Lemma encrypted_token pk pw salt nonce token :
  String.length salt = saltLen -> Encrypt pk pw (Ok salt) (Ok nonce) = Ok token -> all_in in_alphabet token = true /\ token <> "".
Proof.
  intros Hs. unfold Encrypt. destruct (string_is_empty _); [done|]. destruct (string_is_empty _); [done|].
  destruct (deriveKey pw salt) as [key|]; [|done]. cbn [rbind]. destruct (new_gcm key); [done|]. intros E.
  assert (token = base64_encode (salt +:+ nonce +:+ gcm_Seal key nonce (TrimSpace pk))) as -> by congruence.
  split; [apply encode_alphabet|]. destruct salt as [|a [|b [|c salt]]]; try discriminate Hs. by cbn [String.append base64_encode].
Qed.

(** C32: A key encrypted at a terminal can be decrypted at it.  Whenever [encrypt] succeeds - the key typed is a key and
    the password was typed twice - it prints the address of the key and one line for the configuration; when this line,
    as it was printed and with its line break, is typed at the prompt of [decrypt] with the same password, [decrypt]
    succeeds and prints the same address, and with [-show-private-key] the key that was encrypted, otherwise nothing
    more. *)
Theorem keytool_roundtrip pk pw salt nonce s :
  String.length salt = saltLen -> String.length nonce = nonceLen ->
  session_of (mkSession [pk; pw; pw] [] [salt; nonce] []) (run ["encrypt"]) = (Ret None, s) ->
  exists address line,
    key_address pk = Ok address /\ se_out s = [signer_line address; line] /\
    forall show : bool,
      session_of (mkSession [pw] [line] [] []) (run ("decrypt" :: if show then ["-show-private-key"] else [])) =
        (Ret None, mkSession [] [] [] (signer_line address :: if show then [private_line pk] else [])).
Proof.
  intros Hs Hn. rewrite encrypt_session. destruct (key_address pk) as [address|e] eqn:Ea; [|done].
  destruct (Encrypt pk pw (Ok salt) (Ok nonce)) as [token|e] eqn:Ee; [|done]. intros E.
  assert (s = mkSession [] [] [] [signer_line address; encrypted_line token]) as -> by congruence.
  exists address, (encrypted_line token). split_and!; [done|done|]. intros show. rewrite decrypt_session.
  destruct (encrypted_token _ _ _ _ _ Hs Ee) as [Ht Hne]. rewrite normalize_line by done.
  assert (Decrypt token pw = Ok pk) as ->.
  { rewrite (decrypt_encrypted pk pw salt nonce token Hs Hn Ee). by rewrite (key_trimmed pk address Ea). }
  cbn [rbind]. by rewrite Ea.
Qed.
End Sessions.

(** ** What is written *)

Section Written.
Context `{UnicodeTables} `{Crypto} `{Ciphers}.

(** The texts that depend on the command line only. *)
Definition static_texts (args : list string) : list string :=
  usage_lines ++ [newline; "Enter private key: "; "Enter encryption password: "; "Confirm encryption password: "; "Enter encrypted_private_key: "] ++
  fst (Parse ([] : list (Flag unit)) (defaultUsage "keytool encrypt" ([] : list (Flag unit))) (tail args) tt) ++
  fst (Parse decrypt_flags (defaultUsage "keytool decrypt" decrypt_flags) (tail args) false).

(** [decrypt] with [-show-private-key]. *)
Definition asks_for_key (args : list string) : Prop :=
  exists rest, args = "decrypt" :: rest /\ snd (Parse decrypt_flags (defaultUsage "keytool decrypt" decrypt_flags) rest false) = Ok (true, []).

_ _ _ _

Assignment:
Go to the line with "(** ** What is written *)" in the entries above and repeat every line from there through the line with "Definition asks_for_key (args", exactly and with no other text.

Answer section:
(** ** What is written *)

Section Written.
Context `{UnicodeTables} `{Crypto} `{Ciphers}.

(** The texts that depend on the command line only. *)
Definition static_texts (args : list string) : list string :=
  usage_lines ++ [newline; "Enter private key: "; "Enter encryption password: "; "Confirm encryption password: "; "Enter encrypted_private_key: "] ++
  fst (Parse ([] : list (Flag unit)) (defaultUsage "keytool encrypt" ([] : list (Flag unit))) (tail args) tt) ++
  fst (Parse decrypt_flags (defaultUsage "keytool decrypt" decrypt_flags) (tail args) false).

(** [decrypt] with [-show-private-key]. *)
Definition asks_for_key (args : list string) : Prop :=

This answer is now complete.